◆ WHAT IS NEEDED:
Could you quote, exactly as they stand, the lines running from the one with "(** [null], and" to the final line of the material?

◆ RECORD SET:
Definition props : Props :=
  {| owner := "OpenHands"; repo := "trajectory-visualizer";
     prop_run := Some a_run; initialContent := None |}.

(** The state once the details are loaded and [artifactContent] is set. *)
Definition loaded (artifactContent : json) : State :=
  {| runDetails := Some the_details; artifactContent := artifactContent;
     loading := false; contentLoading := false; processingArtifact := false;
     error := None |}.

End Samples.

(** ** Shapes of values, for stating what the components do with them *)

Module Shape.

(** A value the [in] operator accepts: an object or an array. *)
Definition object_like (v : json) : bool :=
  match v with
  | JObj _ | JArr _ => true
  | _ => false
  end.

(** An item the pre-filter lets through: an array owns neither [action]
    nor [observation]. *)
Definition kept (item : json) : bool :=
  match item with
  | JObj props => negb (Spec.dropped props)
  | _ => true
  end.

(** [null], and a non-empty array whose first element is not an object. *)
Definition unclassifiable (content : json) : bool :=
  match content with
  | JNull => true
  | JArr (first :: _) => negb (object_like first)
  | _ => false
  end.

◆ RESULT OF THIS TASK:
(** [null], and a non-empty array whose first element is not an object. *)
Definition unclassifiable (content : json) : bool :=
  match content with
  | JNull => true
  | JArr (first :: _) => negb (object_like first)
  | _ => false
  end.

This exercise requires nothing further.